### Excerpted data
Definition items_ok (fuel : nat) : Prop :=
  forall v vs rest,
    forallb wf (v :: vs) = true ->
    forallb ints_fit (v :: vs) = true ->
    (List.length (join sep (List.map dumps (v :: vs))) + 1 < fuel)%nat ->
    parse_items fuel (join sep (List.map dumps (v :: vs)) ++ 93 :: rest)
    = Some (v :: vs, rest).

Definition members_ok (fuel : nat) : Prop :=
  forall kv kvs rest,
    forallb wf_member (kv :: kvs) = true ->
    forallb (fun kv => ints_fit (snd kv)) (kv :: kvs) = true ->
    (List.length (join sep (List.map member (kv :: kvs))) + 1 < fuel)%nat ->
    parse_members fuel (join sep (List.map member (kv :: kvs)) ++ 125 :: rest)
    = Some (kv :: kvs, rest).

Lemma join_cons2 (x y : pystr) l :
  join sep (x :: y :: l) = x ++ 44 :: 32 :: join sep (y :: l).
Proof. reflexivity. Qed.

Lemma length_join_cons2 (x y : pystr) l :
  List.length (join sep (x :: y :: l))
  = (List.length x + 2 + List.length (join sep (y :: l)))%nat.
Proof.
  rewrite join_cons2, List.length_app. simpl. lia.
Qed.

Lemma value_step fuel :
  value_ok fuel -> items_ok fuel -> members_ok fuel -> value_ok (S fuel).
Proof.
  intros _ IHi IHm v rest Hwf Hfit Hlen Hrest.
  destruct v as [|[|]|z|s|items|members].
  - reflexivity.
  - reflexivity.
  - reflexivity.
  - destruct (PyIntFacts.decimal_head z) as (c & tl & E & Hc).
    pose proof (PyIntFacts.parse_int_decimal z rest Hfit Hrest) as Hp.
    change (dumps (JInt z)) with (PyInt.decimal z).
    rewrite E in *. simpl app in *.
    now rewrite parse_value_number, Hp.
  - rewrite dumps_str. simpl app. rewrite parse_value_string.
    rewrite <- app_assoc. simpl app.
    now rewrite scanstring_escaped.
  - destruct items as [|v1 vs]; [reflexivity|].
    rewrite dumps_arr in *.
    set (J := join sep (List.map dumps (v1 :: vs))) in *.
    change ((91 :: J ++ [93]) ++ rest) with (91 :: (J ++ [93]) ++ rest).
    rewrite parse_value_array, <- app_assoc.
    change ([93] ++ rest) with (93 :: rest).
    assert (Hhead : exists c tl,
               J ++ 93 :: rest = c :: tl
               /\ is_ws c = false /\ (c =? 93) = false).
    { subst J. destruct (dumps_head v1) as (c & tl & E & Hws & Hc).
      destruct vs as [|v2 vs].
      - simpl. rewrite E. simpl. eauto.
      - simpl List.map. rewrite join_cons2, E. simpl. eauto. }
    destruct Hhead as (c & tl & E & Hws & Hc).
    assert (Hskip : skip_ws (J ++ 93 :: rest) = c :: tl)
      by (rewrite E; now apply skip_ws_head).
    assert (Hlen' : (List.length J + 1 < fuel)%nat).
    { change (List.length (91 :: J ++ [93]))
        with (S (List.length (J ++ [93]))) in Hlen.
      rewrite List.length_app in Hlen.
      change (List.length [93]) with 1%nat in Hlen. lia. }
    rewrite Hskip, Hc. subst J.
    rewrite IHi; [reflexivity|exact Hwf|exact Hfit|exact Hlen'].
  - destruct members as [|[k1 v1] ms]; [reflexivity|].
    simpl in Hwf. apply andb_prop in Hwf as [Hd Hwf].
    rewrite dumps_obj in *.
    set (J := join sep (List.map member ((k1, v1) :: ms))) in *.
    change ((123 :: J ++ [125]) ++ rest) with (123 :: (J ++ [125]) ++ rest).
    rewrite parse_value_object, <- app_assoc.
    change ([125] ++ rest) with (125 :: rest).
    assert (Hhead : exists tl, J ++ 125 :: rest = 34 :: tl).
    { subst J. destruct ms as [|kv2 ms].
      - change (join sep (List.map member [(k1, v1)]))
          with (member (k1, v1)).
        rewrite member_eq. simpl. eauto.
      - change (List.map member ((k1, v1) :: kv2 :: ms))
          with (member (k1, v1) :: member kv2 :: List.map member ms).
        rewrite join_cons2, member_eq. simpl. eauto. }
    destruct Hhead as (tl & E).
    assert (Hskip : skip_ws (J ++ 125 :: rest) = 34 :: tl)
      by (rewrite E; reflexivity).
    assert (Hlen' : (List.length J + 1 < fuel)%nat).
    { change (List.length (123 :: J ++ [125]))
        with (S (List.length (J ++ [125]))) in Hlen.
      rewrite List.length_app in Hlen.
      change (List.length [125]) with 1%nat in Hlen. lia. }
    rewrite Hskip. subst J.
    change (34 =? 125) with false. cbv iota.
    rewrite IHm.
    + rewrite dict_of_pairs_distinct; [reflexivity|exact Hd].
    + exact Hwf.
    + exact Hfit.
    + exact Hlen'.
Qed.
(** * satellite-imagery-pipeline: the S3-triggered image transcoding handler

    A shallow embedding of [lambda_function.py] and the properties of its
    handler.  Python [str] values are Rocq strings; the functions of the
    Python standard library the handler calls on them ([str.upper],
    [str.rstrip], [os.path.basename], ...) are written out as CPython's
    [posixpath] and [genericpath] define them.  The collaborators the handler
    talks to (the S3 client, Pillow, [json.dumps], [unquote_plus]) are
    interfaces, with a reference instance to run the handler on concrete
    inputs. *)

From Stdlib Require Import ZArith Ascii String List Bool Lia DecimalString.
From stdpp Require Import base option gmap strings list.

Local Open Scope string_scope.

(** ** Python strings *)

Module PyStr.

Definition is_ascii_lower (c : ascii) : bool :=
  (97 <=? nat_of_ascii c)%nat && (nat_of_ascii c <=? 122)%nat.

Definition is_ascii_upper (c : ascii) : bool :=
  (65 <=? nat_of_ascii c)%nat && (nat_of_ascii c <=? 90)%nat.

Definition upper_char (c : ascii) : ascii :=
  if is_ascii_lower c then ascii_of_nat (nat_of_ascii c - 32) else c.

Definition lower_char (c : ascii) : ascii :=
  if is_ascii_upper c then ascii_of_nat (nat_of_ascii c + 32) else c.

(** [s.upper()] and [s.lower()]; characters outside ASCII are kept as they
    are (the format names the handler handles are ASCII). *)
Fixpoint upper (s : string) : string :=
  match s with
  | EmptyString => EmptyString
  | String c s' => String (upper_char c) (upper s')
  end.

Fixpoint lower (s : string) : string :=
  match s with
  | EmptyString => EmptyString
  | String c s' => String (lower_char c) (lower s')
  end.

(** [c in s] for a one-character [c]. *)
Fixpoint contains (c : ascii) (s : string) : bool :=
  match s with
  | EmptyString => false
  | String a s' => Ascii.eqb a c || contains c s'
  end.

(** [s.startswith(p)]. *)
Definition startswith (s p : string) : bool := String.prefix p s.

(** Truthiness of a string: the empty string is falsy. *)
Definition truthy (s : string) : bool :=
  match s with EmptyString => false | _ => true end.

(** [s.rfind(c)]: the index of the last [c], [-1] when there is none. *)
Fixpoint rfind (c : ascii) (s : string) : Z :=
  match s with
  | EmptyString => (-1)%Z
  | String a s' =>
      let r := rfind c s' in
      if (0 <=? r)%Z then (r + 1)%Z
      else if Ascii.eqb a c then 0%Z else (-1)%Z
  end.

Fixpoint take (n : nat) (s : string) : string :=
  match n, s with
  | S n', String a s' => String a (take n' s')
  | _, _ => EmptyString
  end.

Fixpoint drop (n : nat) (s : string) : string :=
  match n, s with
  | S n', String _ s' => drop n' s'
  | _, _ => s
  end.

(** [s[:i]], [s[i:]] and [s[i:j]] for indices that are not negative (the
    handler never slices with a negative one). *)
Definition slice_to (i : Z) (s : string) : string := take (Z.to_nat i) s.
Definition slice_from (i : Z) (s : string) : string := drop (Z.to_nat i) s.
Definition slice (i j : Z) (s : string) : string :=
  take (Z.to_nat (j - i)) (drop (Z.to_nat i) s).

(** [s.rstrip(c)] for a one-character [c]. *)
Fixpoint rstrip (c : ascii) (s : string) : string :=
  match s with
  | EmptyString => EmptyString
  | String a s' =>
      match rstrip c s' with
      | EmptyString => if Ascii.eqb a c then EmptyString else String a EmptyString
      | r => String a r
      end
  end.

(** [c * n]. *)
Fixpoint repeat (c : ascii) (n : nat) : string :=
  match n with
  | O => EmptyString
  | S n' => String c (repeat c n')
  end.

End PyStr.

(** ** [os.path] on a POSIX host *)

Module OsPath.
Import PyStr.

Definition sep : ascii := "/"%char.
Definition extsep : ascii := "."%char.

(** [posixpath.basename]. *)
Definition basename (p : string) : string :=
  let i := (rfind sep p + 1)%Z in
  slice_from i p.

(** [posixpath.dirname]. *)
Definition dirname (p : string) : string :=
  let i := (rfind sep p + 1)%Z in
  let head := slice_to i p in
  if truthy head && negb (String.eqb head (repeat sep (String.length head)))
  then rstrip sep head
  else head.

(** The [while] loop of [genericpath._splitext]: [Some] is its early
    [return], [None] is the loop running to its end. *)
Fixpoint splitext_loop (p : string) (dotIndex : Z) (n : nat)
         (filenameIndex : Z) : option (string * string) :=
  match n with
  | O => None
  | S n' =>
      if negb (String.eqb (slice filenameIndex (filenameIndex + 1) p)
                          (String extsep EmptyString))
      then Some (slice_to dotIndex p, slice_from dotIndex p)
      else splitext_loop p dotIndex n' (filenameIndex + 1)%Z
  end.

(** [posixpath.splitext]. *)
Definition splitext (p : string) : string * string :=
  let sepIndex := rfind sep p in
  let dotIndex := rfind extsep p in
  let fallthrough := (p, slice_to 0 p) in
  if (sepIndex <? dotIndex)%Z then
    let filenameIndex := (sepIndex + 1)%Z in
    match splitext_loop p dotIndex (Z.to_nat (dotIndex - filenameIndex))
                        filenameIndex with
    | Some r => r
    | None => fallthrough
    end
  else fallthrough.

End OsPath.

(** ** Python values, exceptions and results *)

(** The values a decoded JSON event is made of.  A [dict] is kept as its list
    of items (JSON object keys are strings). *)
#[warnings="-register-all"]
Inductive pyval : Type :=
| PNone
| PBool (b : bool)
| PInt (n : Z)
| PStr (s : string)
| PList (l : list pyval)
| PDict (d : list (string * pyval)).

(** Exceptions, with what their text is made of: the key that was missing,
    the kind of sequence indexed out of range, the value that could not be
    subscripted and the index tried, the value and the attribute it lacks. *)
Inductive exn : Type :=
| KeyError (key : pyval)
| IndexError (kind : string)
| TypeError (obj : pyval) (index : pyval)
| AttributeError (obj : pyval) (name : string)
| ValueError (msg : string)
| LibraryError (msg : string).  (* raised inside boto3 or Pillow *)

Inductive result (A : Type) : Type :=
| Ok (a : A)
| Raise (e : exn).
Arguments Ok {A} a.
Arguments Raise {A} e.

Definition result_bind {A B} (r : result A) (k : A -> result B) : result B :=
  match r with
  | Ok a => k a
  | Raise e => Raise e
  end.

Notation "'let*' x ':=' r 'in' k" := (result_bind r (fun x => k))
  (at level 10, x name, r at level 100, k at level 200).

Definition bytes : Type := list Byte.byte.

Fixpoint dict_lookup (d : list (string * pyval)) (k : string) : option pyval :=
  match d with
  | [] => None
  | (k', v) :: d' => if String.eqb k' k then Some v else dict_lookup d' k
  end.

(** [v[k]] for a string [k]. *)
Definition getitem (v : pyval) (k : string) : result pyval :=
  match v with
  | PDict d =>
      match dict_lookup d k with
      | Some x => Ok x
      | None => Raise (KeyError (PStr k))
      end
  | _ => Raise (TypeError v (PStr k))
  end.

(** [v[0]]. *)
Definition getitem0 (v : pyval) : result pyval :=
  match v with
  | PList (x :: _) => Ok x
  | PList [] => Raise (IndexError "list")
  | PStr (String c _) => Ok (PStr (String c EmptyString))
  | PStr EmptyString => Raise (IndexError "string")
  | PDict _ => Raise (KeyError (PInt 0))
  | _ => Raise (TypeError v (PInt 0))
  end.

(** ** Configuration and collaborators *)

(** The two settings read from the environment when the module is loaded. *)
Class Config := {
  PROCESSED_PREFIX : string;
  MAX_INPUT_SIZE_BYTES : Z
}.

Definition OUTPUT_SIZE : Z * Z := (256, 256)%Z.
Definition DEFAULT_OUTPUT_FORMAT : string := "JPEG".

Definition CONTENT_TYPE_MAP : gmap string string :=
  list_to_map [("JPEG", "image/jpeg"); ("JPG", "image/jpeg");
               ("PNG", "image/png"); ("WEBP", "image/webp")].

(** Library functions of the Python runtime the handler formats its messages
    and decodes the key with. *)
Class Runtime := {
  unquote_plus_str : string -> string;   (* urllib.parse.unquote_plus on a str *)
  json_dumps : string -> string;         (* json.dumps on a str *)
  str_exn : exn -> string                (* str(e) *)
}.

(** [str(n)] for an [int]. *)
Definition str_int (n : Z) : string :=
  NilZero.string_of_int (Z.to_int n).

(** What [get_object] answers: the fields the handler reads.  [Body] is the
    outcome of reading the streaming body to its end. *)
Record get_object_output := {
  ContentLength : option Z;
  ContentType : option string;
  Metadata : option (gmap string string);
  Body : result bytes
}.

Class S3Client := {
  get_object : pyval -> string -> result get_object_output;
  put_object : pyval -> string -> bytes -> string -> gmap string string -> result unit
}.

(** Pillow, as far as the handler uses it.  An operation that changes an
    image in place ([load], [paste]) answers the image afterwards. *)
Class Pillow := {
  image : Type;
  Image_open : bytes -> result image;
  Image_load : image -> result image;
  Image_new : string -> Z * Z -> Z * Z * Z -> result image;
  image_format : image -> option string;
  image_mode : image -> string;
  image_size : image -> Z * Z;
  image_info_has : image -> string -> bool;     (* key in image.info *)
  exif_transpose : image -> result image;
  convert : image -> string -> result image;
  resize : image -> Z * Z -> Z -> result image;
  split : image -> result (list image);
  paste : image -> image -> image -> result image;  (* background, pasted image, mask *)
  save : image -> string -> gmap string pyval -> result bytes
}.

Definition LANCZOS : Z := 1.

(** ** Event parsing *)

Definition _safe_get_record (event : pyval) : result pyval :=
  match (let* records := getitem event "Records" in getitem0 records) with
  | Ok record => Ok record
  | Raise _ =>
      Raise (ValueError "Invalid event structure: expected event['Records'][0]")
  end.

(** [unquote_plus] starts with [string.replace], which only a [str] has:
    on any other value the lookup of [replace] fails, and the exception
    names the value it failed on. *)
Definition unquote_plus `{Runtime} (v : pyval) : result string :=
  match v with
  | PStr s => Ok (unquote_plus_str s)
  | _ => Raise (AttributeError v "replace")
  end.

(** The body of the first [try] of the handler. *)
Definition parse_event `{Runtime} (event : pyval) : result (pyval * string) :=
  let* record := _safe_get_record event in
  let* bucket := (let* s3 := getitem record "s3" in let* b := getitem s3 "bucket" in getitem b "name") in
  let* key := (let* s3 := getitem record "s3" in let* o := getitem s3 "object" in
          let* k := getitem o "key" in unquote_plus k) in
  Ok (bucket, key).

(** ** The transcode decisions *)

Section Transcode.
Context `{Pillow}.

### Work required
A verbatim transcription is needed of the lines above, starting at the line with "End OsPath." and ending at the line with "(at level 10, x", both included, and of nothing else.

### Written response
End OsPath.

(** ** Python values, exceptions and results *)

(** The values a decoded JSON event is made of.  A [dict] is kept as its list
    of items (JSON object keys are strings). *)
#[warnings="-register-all"]
Inductive pyval : Type :=
| PNone
| PBool (b : bool)
| PInt (n : Z)
| PStr (s : string)
| PList (l : list pyval)
| PDict (d : list (string * pyval)).

(** Exceptions, with what their text is made of: the key that was missing,
    the kind of sequence indexed out of range, the value that could not be
    subscripted and the index tried, the value and the attribute it lacks. *)
Inductive exn : Type :=
| KeyError (key : pyval)
| IndexError (kind : string)
| TypeError (obj : pyval) (index : pyval)
| AttributeError (obj : pyval) (name : string)
| ValueError (msg : string)
| LibraryError (msg : string).  (* raised inside boto3 or Pillow *)

Inductive result (A : Type) : Type :=
| Ok (a : A)
| Raise (e : exn).
Arguments Ok {A} a.
Arguments Raise {A} e.

Definition result_bind {A B} (r : result A) (k : A -> result B) : result B :=
  match r with
  | Ok a => k a
  | Raise e => Raise e
  end.

Notation "'let*' x ':=' r 'in' k" := (result_bind r (fun x => k))
  (at level 10, x name, r at level 100, k at level 200).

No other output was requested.